Definition set_description (v : str) (t : Transaction) : Transaction :=
  mkTransaction (date t) v (currency t) (amount t) (fees t) (total t).
Definition set_amount (v : str) (t : Transaction) : Transaction :=
  mkTransaction (date t) (description t) (currency t) v (fees t) (total t).
(** [t.total = t.amount] *)
Definition set_total_from_amount (t : Transaction) : Transaction :=
  mkTransaction (date t) (description t) (currency t) (amount t) (fees t) (amount t).

(** [t.clean_payee] *)
Definition clean_payee (t : Transaction) : result str := extract (description t).

(** ** PayPalPDFParser *)

(* ^(\d{1,2}/\d{1,2}/\d{4}) *)
Definition DATE_PATTERN : regex :=
  Seq [ Bol; Between 1 2 digit; Chr 47; Between 1 2 digit; Chr 47; Rep 4 digit ].

(* [-+]?\d{1,3}(?:,\d{3})*\.\d{2} *)
Definition AMOUNT_PATTERN : regex :=
  Seq [ Opt (Sym [One 45; One 43]);
        Between 1 3 digit;
        Star (Cat (Chr 44) (Rep 3 digit));
        Chr 46; Rep 2 digit ].

Definition any_text : regex := Star (Sym [Dot]).   (* .* *)

(** Searched with [re.I]. *)
Definition JUNK_PATTERNS : list regex :=
  [ Cat (Txt "PayPal Balance") any_text;
    Cat (Txt "ID:") any_text;
    Cat (Txt "Individual ID:") any_text;
    Cat (Txt "Ref ID:") any_text;
    Seq [Bol; Txt "General PayPal Debit Mastercard"; Star space; Eol];
    Seq [Bol; Txt "PreApproved Payment Bill User Payment:"; Star space; Eol];
    Seq [Bol; Txt "General"; Star space; Eol];
    Seq [Bol; Txt "Transaction"; Opt (Chr 58); Star space; Eol];
    Seq [Bol; Txt "Direct Deposit"; Opt (Chr 58); Star space; Eol];
    Seq [Bol; Sym [One 45; One bullet]; Star space; Eol];
    Seq [Bol; Star space; Eol] ].

(* ^[-•]\s* *)
Definition LEADING_MARK : regex := Seq [Bol; Sym [One 45; One bullet]; Star space].

Definition _is_junk_line (line : str) : bool :=
  existsb (fun pattern => re_search true pattern line) JUNK_PATTERNS.

Definition _clean_description (parts : list str) : str :=
  let full_desc := strip (join (py " ") parts) in
  re_sub false SPACES (py " ") full_desc.

(** The state of [parse].  [Transaction] objects are mutable and the list
    [transactions] holds references to them, so the state keeps the objects
    in a heap, addressed by position, and the variables hold addresses. *)
Record parser : Type := mkParser {
  heap : list Transaction;
  transactions : list nat;
  current_transaction : option nat;
  desc_parts : list str }.

Definition parse_start : parser := mkParser [] [] None [].

(** [current_transaction.description = self._clean_description(desc_parts)]
    and [transactions.append(current_transaction)], when there is a current
    transaction. *)
Definition save_current (st : parser) : parser :=
  match current_transaction st with
  | Some addr =>
      mkParser (alter (set_description (_clean_description (desc_parts st))) addr (heap st))
               (transactions st ++ [addr])
               (current_transaction st) (desc_parts st)
  | None => st
  end.

(** [obj.amount = amounts[-1].replace(',', '')] and [obj.total = obj.amount],
    when [amounts] is not empty. *)
Definition assign_amount (amounts : list str) (addr : nat) (h : list Transaction)
  : list Transaction :=
  match last amounts with
  | Some a => alter set_total_from_amount addr (alter (set_amount (remove_commas a)) addr h)
  | None => h
  end.

(** One turn of [for line in lines]. *)
Definition parse_line (st : parser) (line : str) : parser :=
  (* Skip junk lines *)
  if _is_junk_line line then st
  else
    (* Check for date (new transaction) *)
    match re_match false DATE_PATTERN line with
    | Some d =>
        (* Save previous transaction *)
        let st := save_current st in
        (* Start new transaction *)
        let addr := length (heap st) in
        let h := heap st ++ [new_transaction d] in
        let rest := strip (drop (length d) line) in
        let parts := if is_empty rest then [] else [rest] in
        (* Extract amount from first line if present *)
        let amounts := re_findall false AMOUNT_PATTERN rest in
        mkParser (assign_amount amounts addr h) (transactions st) (Some addr) parts
    | None =>
        (* Add to current transaction description *)
        match current_transaction st with
        | Some addr =>
            let amounts := re_findall false AMOUNT_PATTERN line in
            let unset :=   (* not current_transaction.amount *)
              match heap st !! addr with
              | Some t => is_empty (amount t)
              | None => false
              end in
            let h := if negb (is_empty amounts) && unset
                     then assign_amount amounts addr (heap st)
                     else heap st in
            (* Clean and add non-amount text *)
            let clean_text := strip (re_sub false AMOUNT_PATTERN [] line) in
            let clean_text := re_sub false LEADING_MARK [] clean_text in
            let parts :=
              if negb (is_empty clean_text) && (2 <? length clean_text)%nat
              then desc_parts st ++ [clean_text]
              else desc_parts st in
            mkParser h (transactions st) (Some addr) parts
        | None => st
        end
    end.

(** [[line.strip() for line in text.splitlines() if line.strip()]], from the
    lines of a page's text. *)
Definition page_lines (page : list str) : list str :=
  filter (fun line => is_empty line = false) (map strip page).

(** The loops of [parse] over the pages and their lines, and the saving of
    the final transaction. *)
Definition parse_pages (pages : list (list str)) : parser :=
  save_current
    (fold_left (fun st page => fold_left parse_line (page_lines page) st)
               pages parse_start).

(** What a list of references shows: the objects they point to now. *)
Definition view (h : list Transaction) (refs : list nat) : list Transaction :=
  omap (fun addr => h !! addr) refs.

(** [parse]: the returned list, read after the call. *)
Definition parse (pages : list (list str)) : list Transaction :=
  let st := parse_pages pages in view (heap st) (transactions st).


(** The list the line loops walk: the lines of all the pages, in order. *)
Definition all_lines (pages : list (list str)) : list str :=
  flat_map page_lines pages.

(** [parse] of one run of lines that are already stripped and not blank. *)
Definition parse_lines (lines : list str) : list Transaction :=
  let st := save_current (fold_left parse_line lines parse_start) in
  view (heap st) (transactions st).

(** ** The "#number" reference of the scoring table

    Following the words of the table of section 4.3, which gives +3 to a
    chunk that contains a "#number" reference: a "#" with a digit right
    after it, anywhere in the chunk. *)

Fixpoint hash_number_reference (chunk : str) : bool :=
  match chunk with
  | [] => false
  | c :: rest =>
      (c =? 35) && match rest with d :: _ => is_digit d | [] => false end
      || hash_number_reference rest
  end.

(** ** ASCII text

    [text.isascii()].  On such a text the ASCII reading of [str.lower],
    [str.isupper], [\d], [\b] and [re.I] is all there is, and
    [text.lower()] has every character at its place in [text]. *)

Definition is_ascii (text : str) : bool := forallb (fun c => c <? 128) text.

(** ** What a parser state denotes

    The content of a heap state: the transactions saved so far as values,
    the value of the open transaction, and the parts of its description;
    and the effect of a line on that content. *)

Record content : Type := Content {
  saved : list Transaction;
  opened : option Transaction;
  parts : list str }.

Definition content_of (st : parser) : content :=
  Content (view (heap st) (transactions st))
          (match current_transaction st with
           | Some addr => heap st !! addr
           | None => None
           end)
          (desc_parts st).

(** The transaction a state saves when the next date line or the end of the
    input closes it. *)
Definition closed (c : content) : list Transaction :=
  match opened c with
  | Some t => [set_description (_clean_description (parts c)) t]
  | None => []
  end.

Definition assign_value (amounts : list str) (t : Transaction) : Transaction :=
  match last amounts with
  | Some a => set_total_from_amount (set_amount (remove_commas a) t)
  | None => t
  end.

(** The text of a date line after its date, the text a continuation line
    adds to the description, and the parts with that text added. *)
Definition line_rest (d line : str) : str := strip (drop (length d) line).
Definition non_amount_text (line : str) : str :=
  re_sub false LEADING_MARK [] (strip (re_sub false AMOUNT_PATTERN [] line)).
Definition add_part (ps : list str) (clean_text : str) : list str :=
  if negb (is_empty clean_text) && (2 <? length clean_text)%nat
  then ps ++ [clean_text] else ps.

Definition line_effect (c : content) (line : str) : content :=
  if _is_junk_line line then c
  else
    match re_match false DATE_PATTERN line with
    | Some d =>
        let rest := line_rest d line in
        Content (saved c ++ closed c)
                (Some (assign_value (re_findall false AMOUNT_PATTERN rest)
                                    (new_transaction d)))
                (if is_empty rest then [] else [rest])
    | None =>
        match opened c with
        | Some t =>
            let amounts := re_findall false AMOUNT_PATTERN line in
            Content (saved c)
                    (Some (if negb (is_empty amounts) && is_empty (amount t)
                           then assign_value amounts t else t))
                    (add_part (parts c) (non_amount_text line))
        | None => c
        end
    end.

Definition no_content : content := Content [] None [].

(** The content after a run of lines. *)
Definition content_after (lines : list str) : content :=
  fold_left line_effect lines no_content.

(** The transaction a date line opens and the parts it starts with. *)
Definition opened_by (d line : str) : Transaction :=
  assign_value (re_findall false AMOUNT_PATTERN (line_rest d line)) (new_transaction d).
Definition first_parts (d line : str) : list str :=
  if is_empty (line_rest d line) then [] else [line_rest d line].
....
Activity:
Only the lines above from the line with "mkTransaction (date t) v" to the line with "desc_parts : list", those two lines included, should be reproduced exactly.

Output for this exercise:
  mkTransaction (date t) v (currency t) (amount t) (fees t) (total t).
Definition set_amount (v : str) (t : Transaction) : Transaction :=
  mkTransaction (date t) (description t) (currency t) v (fees t) (total t).
(** [t.total = t.amount] *)
Definition set_total_from_amount (t : Transaction) : Transaction :=
  mkTransaction (date t) (description t) (currency t) (amount t) (fees t) (amount t).

(** [t.clean_payee] *)
Definition clean_payee (t : Transaction) : result str := extract (description t).

(** ** PayPalPDFParser *)

(* ^(\d{1,2}/\d{1,2}/\d{4}) *)
Definition DATE_PATTERN : regex :=
  Seq [ Bol; Between 1 2 digit; Chr 47; Between 1 2 digit; Chr 47; Rep 4 digit ].

(* [-+]?\d{1,3}(?:,\d{3})*\.\d{2} *)
Definition AMOUNT_PATTERN : regex :=
  Seq [ Opt (Sym [One 45; One 43]);
        Between 1 3 digit;
        Star (Cat (Chr 44) (Rep 3 digit));
        Chr 46; Rep 2 digit ].

Definition any_text : regex := Star (Sym [Dot]).   (* .* *)

(** Searched with [re.I]. *)
Definition JUNK_PATTERNS : list regex :=
  [ Cat (Txt "PayPal Balance") any_text;
    Cat (Txt "ID:") any_text;
    Cat (Txt "Individual ID:") any_text;
    Cat (Txt "Ref ID:") any_text;
    Seq [Bol; Txt "General PayPal Debit Mastercard"; Star space; Eol];
    Seq [Bol; Txt "PreApproved Payment Bill User Payment:"; Star space; Eol];
    Seq [Bol; Txt "General"; Star space; Eol];
    Seq [Bol; Txt "Transaction"; Opt (Chr 58); Star space; Eol];
    Seq [Bol; Txt "Direct Deposit"; Opt (Chr 58); Star space; Eol];
    Seq [Bol; Sym [One 45; One bullet]; Star space; Eol];
    Seq [Bol; Star space; Eol] ].

(* ^[-•]\s* *)
Definition LEADING_MARK : regex := Seq [Bol; Sym [One 45; One bullet]; Star space].

Definition _is_junk_line (line : str) : bool :=
  existsb (fun pattern => re_search true pattern line) JUNK_PATTERNS.

Definition _clean_description (parts : list str) : str :=
  let full_desc := strip (join (py " ") parts) in
  re_sub false SPACES (py " ") full_desc.

(** The state of [parse].  [Transaction] objects are mutable and the list
    [transactions] holds references to them, so the state keeps the objects
    in a heap, addressed by position, and the variables hold addresses. *)
Record parser : Type := mkParser {
  heap : list Transaction;
  transactions : list nat;
  current_transaction : option nat;
  desc_parts : list str }.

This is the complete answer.